Mes yeux croisèrent son regard insistant braqué sur moi. De la sincérité. Ce fut ce que j'y lus, mais je ne parvins pas à lui répondre. Tout se mélangeait dans mon esprit. Je savais que je pouvais lui faire confiance et je n'avais aucun doute sur ses propos, le problème ne se résidait pas là. Alors, qu'est-ce que tu vas faire, Taka ? Maintenant, tu es au pied du mur, tu n'as plus la possibilité de faire autre chose. Est-ce que ce serait la meilleure des choses à faire ? Il devait arrêter de me poursuivre avec ses belles paroles j'avais la soudaine impression de devenir fou.
J'avais perdu le nord, cela n'était pas nouveau, mais plus les jours passaient et plus j'avais l'impression de m'en sortir que je m'apercevais que tout cela n'était qu'une illusion. Rien n'allait mieux, je n'allais pas mieux c'était sans doute même de pire en pire. Toru relâcha mon menton et soupira en passant une main dans ses cheveux blonds. Je ne m'étais jusqu'alors jamais rendu compte à quel point mon ami était beau. J'avais chaud, je n'étais pas dans mon état normal, un peu comme si j'avais été drogué – cela était certainement car j'avais trop pleuré. J'agis sans réfléchir quand je tirai mon ami par le col de son tee-shirt pour l'attirer à moi et l'embrasser. Je ne ressentais rien, sinon une immense peine qui brûlait mon cœur. J'avais besoin de quelqu'un, là, qui resterait tout près de moi un petit instant.
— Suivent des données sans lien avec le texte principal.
Lemma inv_found now txs latest bp lg :
  is_i64 now -> inv bp (Found txs latest) lg ->
  forging_inv bc0 (call (or_failed (io_lift (block_after now latest txs))) (Built txs) bp) lg.
Proof.
  intros Hnow [Hc Hm Hp Ht (Hne & Hfrom & Hb & Hf)]. pose proof Hfrom as (Hlen & Htx & _).
  destruct (block_after_ok now latest txs Hnow (found_ok _ _ _ Hr0 Hf)) as (b & Hblk & _).
  { apply list.Forall_forall. intros tx Hx. by apply Htx. }
  { unfold Zlen in *. destruct txs; [done|]. cbn in *. lia. }
  pose proof (call_or_failed (io_lift (block_after now latest txs)) (Built txs) bp bp _ eq_refl Hm) as Hcall.
  rewrite Hblk in Hcall |- *. rewrite Hcall. split; try done. do 2 (split; [done|]). by exists latest, now.
Qed.

Lemma inv_built now' txs b bp lg :
  addable (VP := VP) (EP := EP) (l_storage (bc_ledger (bp_blockchain bp))) b -> inv bp (Built txs b) lg ->
  forging_inv bc0
    (call (or_failed (on_chain (Blockchain_AddBlock (EP := EP) now' b))) (fun _ => Removing txs) bp) lg.
Proof.
  intros Hadd [Hc Hm Hp Ht (Hfrom & Hb & Hbuilt)]. unfold fg_chain, fg_pool in *. cbn [fg_bp] in *.
  pose proof (chain_step_reachable _ _ Hc Hr0) as Hr.
  pose proof (AddBlock_outcome now' (bp_blockchain bp) b Hr Hadd) as Hout.
  assert (rtc chain_step (bp_blockchain bp) (Blockchain_AddBlock now' b (bp_blockchain bp)).1) as Hstep
    by (by apply rtc_once; constructor).
  destruct (Blockchain_AddBlock now' b (bp_blockchain bp)) as [bc3 r] eqn:Hrun. destruct Hout as [Hout _].
  assert (on_chain (Blockchain_AddBlock now' b) bp =
    ({| bp_txPool := bp_txPool bp; bp_blockchain := bc3; bp_stateMgr := bp_stateMgr bp |}, r)) as Hon
    by (unfold on_chain; by rewrite Hrun).
  pose proof (call_or_failed _ (fun _ => Removing txs) _ _ _ Hon Hm) as Hcall.
  destruct r as [[]|e|]; [| |done].
  - rewrite Hcall. split; try done; [by etrans|]. exists [], b. cbn. split; [done|]. split.
    { intros ->. destruct Hbuilt as (latest & now & _ & _ & Hblk). by cbn in Hblk. }
    split; [done|]. exists (bp_blockchain bp), bc3, now'. destruct Hout. do 4 (split; [done|]). done.
  - destruct Hcall as (sm & -> & Hst). split; try done; [by etrans|apply Hst].
Qed.

Lemma inv_remove tx rest bp lg :
  inv bp (Removing (tx :: rest)) lg -> forging_inv bc0 (call (remove tx) (fun _ => Removing rest) bp) lg.
Proof.
  intros [Hc Hm Hp Ht (taken & b & Hfrom & Hne & Hb & Hadded)].
  unfold remove, on_pool, call. unfold fg_pool, fg_chain in *. cbn [fg_bp] in *. split; cbn; try done.
  - apply pool_inv_shrink; [done|apply delete_subseteq].
  - intros id tx' [_ Hid]%lookup_delete_Some. by eapply Ht.
  - exists (taken ++ [tx]), b. rewrite <- !app_assoc. do 2 (split; [done|]).
    split; [|done]. rewrite fmap_app. by apply pool_between_remove.
Qed.

Lemma inv_removed bp lg :
  inv bp (Removing []) lg -> forging_inv bc0 (call (set_state Produced) (fun _ => Finished (Ok tt)) bp) lg.
Proof.
  intros Hi. pose proof Hi as [Hc Hm Hp Ht (taken & b & Hfrom & Hne & Hb & Hadded)].
  destruct (set_state_run bp Produced Hm) as (sm & E & Hst). rewrite (call_Ok _ _ _ _ _ E).
  eapply inv_with_mgr; [done|apply Hst|]. right. rewrite app_nil_r in *. by exists taken, b.
Qed.
End OwnSteps.

Lemma forging_inv_step bc0 f lg f' lg' :
  reachable (VP := VP) (EP := EP) bc0 -> step (f, lg) (f', lg') -> forging_inv bc0 f lg -> forging_inv bc0 f' lg'.
Proof.
  intros Hr0 Hs Hi. inversion Hs as [now now' pord lord f0 lg0 Hord Hlord Hnow Hadd| |]; subst;
    [|by apply forging_inv_pool|by apply forging_inv_chain].
  destruct f as [bp p]. unfold forge_step, fg_pool, fg_chain in *. cbn [fg_pc fg_bp] in *.
  destruct p as [| |txs|txs latest|txs b|[|tx rest]|r].
  - destruct (set_state_run bp Started (fi_managed _ _ _ Hi)) as (sm & E & Hst). rewrite (call_Ok _ _ _ _ _ E).
    eapply inv_with_mgr; [done|apply Hst|done].
  - eapply inv_begun; eauto.
  - apply inv_pulled; eauto.
  - by apply inv_found.
  - apply inv_built; eauto.
  - by apply inv_removed.
  - by apply inv_remove.
  - done.
Qed.

Lemma forging_inv_steps bc0 s s' :
  reachable (VP := VP) (EP := EP) bc0 -> rtc step s s' -> forging_inv bc0 s.1 s.2 -> forging_inv bc0 s'.1 s'.2.
Proof.
  intros Hr0. induction 1 as [|[f lg] [f1 lg1] s2 Hs _ IH]; [done|]. intros Hi. apply IH.
  by apply (forging_inv_step bc0 f lg).
Qed.

Lemma built_fields bc0 bc lg txs b :
  reachable (VP := VP) (EP := EP) bc0 -> from_pool lg txs -> txs <> [] -> built bc0 bc txs b -> b_Transactions b = txs.
Proof.
  intros Hr0 (Hlen & Htx & _) Hne (latest & now & Hf & Hnow & Hb).
  destruct (block_after_ok now latest txs Hnow (found_ok _ _ _ Hr0 Hf)) as (b' & Hb' & <-).
  - apply list.Forall_forall. intros tx Hx. by apply Htx.
  - unfold Zlen in *. destruct txs; [done|]. cbn in *. lia.
  - rewrite Hb in Hb'. by injection Hb' as ->.
Qed.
Il ne me repoussa pas, mais mit un instant avant de se laisser aller. Nos lèvres se séparèrent pour se rencontrer une seconde fois. Le baiser fut plus intense, plus profond. Nos langues devinrent un ballet furieux et bien vite Toru m'attrapa par la taille. Une décharge électrique se produisit dans tout mon corps et je compris que je ne pourrais réprimer ce désir qui venait d'éclater en moi. Mes mains s'accrochèrent d'elles-mêmes à sa chevelure et je l'entraînai ensuite sur le canapé. Il ne disait rien il cédait simplement à ce que je faisais. Il te comprend bien mieux que toi-même tu ne te comprends.
J'avais de plus en plus chaud et la chaleur de nos corps ne faisait qu'accroître mon attrait à son égard. Je n'étais rien, je n'étais qu'un être faible qui n'avait jamais su faire la part des choses. Un gamin immature. Je lui susurrai des mots à l'oreille tout en lui mordillant le lobe je voulais encore plus. Alors il échangea nos positions et je basculai sous lui, m'agrippant à son dos dont les vêtements avaient été retirés. Bientôt nos gémissements retentirent dans le salon et je me perdis complètement au creux de son cou, son parfum s'empreignant en moi, m'hypnotisant comme dans un rêve, ou un cauchemar.
La conscience qu'il me restait à cet instant ? Plus aucune. Je ne visualisais pas bien les conséquences qu'aurait mon acte le jour suivant. En fait, j'avais juste besoin de le faire, ce n'était qu'une pulsion, mais qui renfermait tout de même plus qu'un désir charnel. Je ne songeais plus à rien, à plus rien du tout.